*Entries supplied:*

########################################

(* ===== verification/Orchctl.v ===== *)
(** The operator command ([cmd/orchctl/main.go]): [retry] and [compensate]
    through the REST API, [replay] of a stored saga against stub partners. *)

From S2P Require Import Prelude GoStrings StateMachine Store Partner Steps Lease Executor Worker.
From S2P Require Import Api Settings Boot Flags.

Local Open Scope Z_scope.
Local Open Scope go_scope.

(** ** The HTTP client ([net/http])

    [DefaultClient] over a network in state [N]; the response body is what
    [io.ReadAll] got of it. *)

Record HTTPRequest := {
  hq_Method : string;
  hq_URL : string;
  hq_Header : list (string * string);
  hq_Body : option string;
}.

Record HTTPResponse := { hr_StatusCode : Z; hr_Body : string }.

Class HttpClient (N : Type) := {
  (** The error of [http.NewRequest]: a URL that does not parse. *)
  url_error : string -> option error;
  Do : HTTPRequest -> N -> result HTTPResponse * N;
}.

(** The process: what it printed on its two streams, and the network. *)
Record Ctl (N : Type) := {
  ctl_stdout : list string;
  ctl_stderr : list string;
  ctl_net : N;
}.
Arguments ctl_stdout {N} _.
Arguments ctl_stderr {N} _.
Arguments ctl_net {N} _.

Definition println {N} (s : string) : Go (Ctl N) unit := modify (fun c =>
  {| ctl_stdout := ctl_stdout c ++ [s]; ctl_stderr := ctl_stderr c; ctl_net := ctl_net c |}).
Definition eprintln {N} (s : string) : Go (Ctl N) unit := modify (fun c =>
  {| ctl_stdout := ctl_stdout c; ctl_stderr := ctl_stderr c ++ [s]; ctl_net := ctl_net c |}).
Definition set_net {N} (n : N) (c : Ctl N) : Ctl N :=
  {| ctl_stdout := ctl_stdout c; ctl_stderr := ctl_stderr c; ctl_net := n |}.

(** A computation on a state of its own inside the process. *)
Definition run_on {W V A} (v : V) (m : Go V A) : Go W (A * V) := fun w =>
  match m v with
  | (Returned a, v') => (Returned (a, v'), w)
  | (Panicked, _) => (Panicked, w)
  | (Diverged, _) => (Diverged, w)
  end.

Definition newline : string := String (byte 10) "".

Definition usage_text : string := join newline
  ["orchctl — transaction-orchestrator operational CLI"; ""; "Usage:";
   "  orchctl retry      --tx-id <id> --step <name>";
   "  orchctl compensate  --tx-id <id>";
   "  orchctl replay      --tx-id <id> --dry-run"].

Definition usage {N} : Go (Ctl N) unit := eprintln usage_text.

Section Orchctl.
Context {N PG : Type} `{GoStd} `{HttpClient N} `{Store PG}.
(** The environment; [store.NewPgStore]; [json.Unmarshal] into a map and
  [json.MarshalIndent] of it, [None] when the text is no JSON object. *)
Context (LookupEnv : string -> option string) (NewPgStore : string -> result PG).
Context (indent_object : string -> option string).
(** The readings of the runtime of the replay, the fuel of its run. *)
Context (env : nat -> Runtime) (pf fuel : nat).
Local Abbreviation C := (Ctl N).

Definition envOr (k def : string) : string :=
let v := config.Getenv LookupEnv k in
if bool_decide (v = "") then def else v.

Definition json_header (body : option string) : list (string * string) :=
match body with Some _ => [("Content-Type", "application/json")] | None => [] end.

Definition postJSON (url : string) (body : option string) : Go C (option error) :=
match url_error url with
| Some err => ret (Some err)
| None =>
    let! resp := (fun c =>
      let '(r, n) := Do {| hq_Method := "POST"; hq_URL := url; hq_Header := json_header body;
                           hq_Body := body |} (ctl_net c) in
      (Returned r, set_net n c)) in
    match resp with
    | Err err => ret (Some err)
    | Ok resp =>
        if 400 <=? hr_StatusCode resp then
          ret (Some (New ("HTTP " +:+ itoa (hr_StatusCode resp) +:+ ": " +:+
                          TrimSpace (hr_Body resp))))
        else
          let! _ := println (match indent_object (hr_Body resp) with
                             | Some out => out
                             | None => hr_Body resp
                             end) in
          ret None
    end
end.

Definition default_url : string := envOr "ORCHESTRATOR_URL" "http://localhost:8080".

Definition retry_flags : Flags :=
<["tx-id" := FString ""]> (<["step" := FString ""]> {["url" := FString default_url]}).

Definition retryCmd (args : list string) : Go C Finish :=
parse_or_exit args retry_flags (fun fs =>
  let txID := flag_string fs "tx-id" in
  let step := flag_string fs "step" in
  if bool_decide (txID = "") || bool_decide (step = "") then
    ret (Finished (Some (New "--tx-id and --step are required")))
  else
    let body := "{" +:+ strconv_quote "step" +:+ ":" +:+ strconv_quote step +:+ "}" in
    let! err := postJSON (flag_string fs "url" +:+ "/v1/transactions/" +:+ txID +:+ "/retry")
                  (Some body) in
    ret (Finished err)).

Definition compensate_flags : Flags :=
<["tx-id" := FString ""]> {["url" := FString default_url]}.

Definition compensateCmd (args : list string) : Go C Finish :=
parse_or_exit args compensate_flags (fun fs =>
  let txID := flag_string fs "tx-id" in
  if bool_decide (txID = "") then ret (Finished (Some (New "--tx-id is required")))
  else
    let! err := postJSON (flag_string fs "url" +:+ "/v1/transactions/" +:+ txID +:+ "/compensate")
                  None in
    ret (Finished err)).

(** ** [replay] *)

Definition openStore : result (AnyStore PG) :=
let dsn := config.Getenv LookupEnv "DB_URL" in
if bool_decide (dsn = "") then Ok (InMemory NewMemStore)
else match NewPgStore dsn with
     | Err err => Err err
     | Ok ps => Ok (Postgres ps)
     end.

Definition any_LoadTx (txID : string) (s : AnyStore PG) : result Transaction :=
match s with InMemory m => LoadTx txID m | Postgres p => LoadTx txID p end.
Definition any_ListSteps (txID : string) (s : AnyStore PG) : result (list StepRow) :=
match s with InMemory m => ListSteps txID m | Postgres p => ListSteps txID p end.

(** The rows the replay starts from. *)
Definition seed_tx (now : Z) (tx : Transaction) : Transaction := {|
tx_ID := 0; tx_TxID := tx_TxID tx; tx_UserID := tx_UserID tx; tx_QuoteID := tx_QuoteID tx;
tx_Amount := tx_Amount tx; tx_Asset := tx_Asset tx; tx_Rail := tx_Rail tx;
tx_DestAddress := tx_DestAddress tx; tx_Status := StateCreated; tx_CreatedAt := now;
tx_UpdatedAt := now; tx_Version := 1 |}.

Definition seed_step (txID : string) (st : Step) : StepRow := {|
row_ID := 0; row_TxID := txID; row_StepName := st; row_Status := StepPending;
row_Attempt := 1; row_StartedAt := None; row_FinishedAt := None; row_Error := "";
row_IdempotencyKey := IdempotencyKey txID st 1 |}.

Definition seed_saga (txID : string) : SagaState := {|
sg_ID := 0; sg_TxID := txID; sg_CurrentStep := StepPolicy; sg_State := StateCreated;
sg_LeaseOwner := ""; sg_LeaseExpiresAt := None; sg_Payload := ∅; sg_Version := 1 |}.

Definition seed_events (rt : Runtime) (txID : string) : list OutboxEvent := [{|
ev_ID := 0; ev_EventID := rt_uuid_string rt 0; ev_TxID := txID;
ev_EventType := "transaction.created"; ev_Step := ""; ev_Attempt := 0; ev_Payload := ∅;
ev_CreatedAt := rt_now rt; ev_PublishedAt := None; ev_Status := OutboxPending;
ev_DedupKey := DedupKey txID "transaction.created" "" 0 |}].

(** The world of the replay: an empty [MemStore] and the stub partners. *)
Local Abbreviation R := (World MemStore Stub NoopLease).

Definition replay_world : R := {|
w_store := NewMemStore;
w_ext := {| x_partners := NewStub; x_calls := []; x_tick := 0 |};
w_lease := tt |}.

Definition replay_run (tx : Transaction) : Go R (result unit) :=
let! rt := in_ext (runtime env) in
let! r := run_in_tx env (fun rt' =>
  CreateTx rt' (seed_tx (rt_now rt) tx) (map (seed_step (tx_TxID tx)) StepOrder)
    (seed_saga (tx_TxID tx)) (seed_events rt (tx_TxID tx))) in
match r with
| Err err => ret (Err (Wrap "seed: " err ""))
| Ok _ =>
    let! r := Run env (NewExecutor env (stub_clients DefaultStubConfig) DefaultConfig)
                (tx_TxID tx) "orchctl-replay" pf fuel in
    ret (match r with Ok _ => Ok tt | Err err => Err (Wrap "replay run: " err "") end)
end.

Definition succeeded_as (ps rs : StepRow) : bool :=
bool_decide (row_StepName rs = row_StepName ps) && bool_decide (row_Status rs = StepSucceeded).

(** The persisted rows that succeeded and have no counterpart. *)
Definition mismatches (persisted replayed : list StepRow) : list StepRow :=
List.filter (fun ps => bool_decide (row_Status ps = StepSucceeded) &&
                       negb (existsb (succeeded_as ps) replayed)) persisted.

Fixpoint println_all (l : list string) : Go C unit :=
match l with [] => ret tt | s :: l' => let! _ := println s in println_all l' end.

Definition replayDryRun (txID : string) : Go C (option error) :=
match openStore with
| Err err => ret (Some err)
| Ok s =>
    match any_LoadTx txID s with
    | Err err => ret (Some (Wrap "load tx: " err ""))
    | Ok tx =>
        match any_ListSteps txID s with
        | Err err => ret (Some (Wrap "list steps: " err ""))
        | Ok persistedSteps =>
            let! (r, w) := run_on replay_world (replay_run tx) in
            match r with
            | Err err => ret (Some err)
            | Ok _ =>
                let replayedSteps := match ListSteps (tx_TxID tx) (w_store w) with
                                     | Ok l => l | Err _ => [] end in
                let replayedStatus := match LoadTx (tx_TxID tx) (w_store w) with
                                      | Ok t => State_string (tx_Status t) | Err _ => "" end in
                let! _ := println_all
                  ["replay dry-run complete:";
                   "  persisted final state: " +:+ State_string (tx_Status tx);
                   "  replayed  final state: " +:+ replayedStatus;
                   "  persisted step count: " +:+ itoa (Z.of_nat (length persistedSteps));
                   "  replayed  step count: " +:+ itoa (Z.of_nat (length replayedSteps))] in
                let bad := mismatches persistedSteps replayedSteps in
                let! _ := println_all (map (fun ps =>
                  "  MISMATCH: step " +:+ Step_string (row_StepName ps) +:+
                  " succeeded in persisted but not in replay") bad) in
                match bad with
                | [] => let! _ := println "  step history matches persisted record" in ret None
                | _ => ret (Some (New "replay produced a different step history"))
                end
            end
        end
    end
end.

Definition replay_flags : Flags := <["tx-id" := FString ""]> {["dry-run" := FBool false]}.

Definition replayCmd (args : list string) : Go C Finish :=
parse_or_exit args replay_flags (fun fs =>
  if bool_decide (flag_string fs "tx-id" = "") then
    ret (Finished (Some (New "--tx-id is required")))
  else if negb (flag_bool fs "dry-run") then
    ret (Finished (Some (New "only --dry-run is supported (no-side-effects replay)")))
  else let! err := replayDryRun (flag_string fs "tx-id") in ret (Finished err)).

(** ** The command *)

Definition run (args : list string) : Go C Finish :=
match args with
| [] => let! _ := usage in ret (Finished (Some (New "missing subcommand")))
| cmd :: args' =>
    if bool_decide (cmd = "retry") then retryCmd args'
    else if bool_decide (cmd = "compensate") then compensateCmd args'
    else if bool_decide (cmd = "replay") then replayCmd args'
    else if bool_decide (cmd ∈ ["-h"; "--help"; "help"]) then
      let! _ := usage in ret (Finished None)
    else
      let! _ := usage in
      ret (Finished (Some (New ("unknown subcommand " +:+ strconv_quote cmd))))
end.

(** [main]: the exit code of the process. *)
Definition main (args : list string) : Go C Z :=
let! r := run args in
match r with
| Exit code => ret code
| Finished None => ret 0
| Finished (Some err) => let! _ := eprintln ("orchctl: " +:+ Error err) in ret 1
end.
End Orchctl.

########################################

*Task brief:*
Out of the data above, give again only the lines starting at the one holding "let dsn := config.Getenv" and ending at the one holding "row_ID := 0;", unchanged.

*Written answer:*
let dsn := config.Getenv LookupEnv "DB_URL" in
if bool_decide (dsn = "") then Ok (InMemory NewMemStore)
else match NewPgStore dsn with
     | Err err => Err err
     | Ok ps => Ok (Postgres ps)
     end.

Definition any_LoadTx (txID : string) (s : AnyStore PG) : result Transaction :=
match s with InMemory m => LoadTx txID m | Postgres p => LoadTx txID p end.
Definition any_ListSteps (txID : string) (s : AnyStore PG) : result (list StepRow) :=
match s with InMemory m => ListSteps txID m | Postgres p => ListSteps txID p end.

(** The rows the replay starts from. *)
Definition seed_tx (now : Z) (tx : Transaction) : Transaction := {|
tx_ID := 0; tx_TxID := tx_TxID tx; tx_UserID := tx_UserID tx; tx_QuoteID := tx_QuoteID tx;
tx_Amount := tx_Amount tx; tx_Asset := tx_Asset tx; tx_Rail := tx_Rail tx;
tx_DestAddress := tx_DestAddress tx; tx_Status := StateCreated; tx_CreatedAt := now;
tx_UpdatedAt := now; tx_Version := 1 |}.

Definition seed_step (txID : string) (st : Step) : StepRow := {|
row_ID := 0; row_TxID := txID; row_StepName := st; row_Status := StepPending;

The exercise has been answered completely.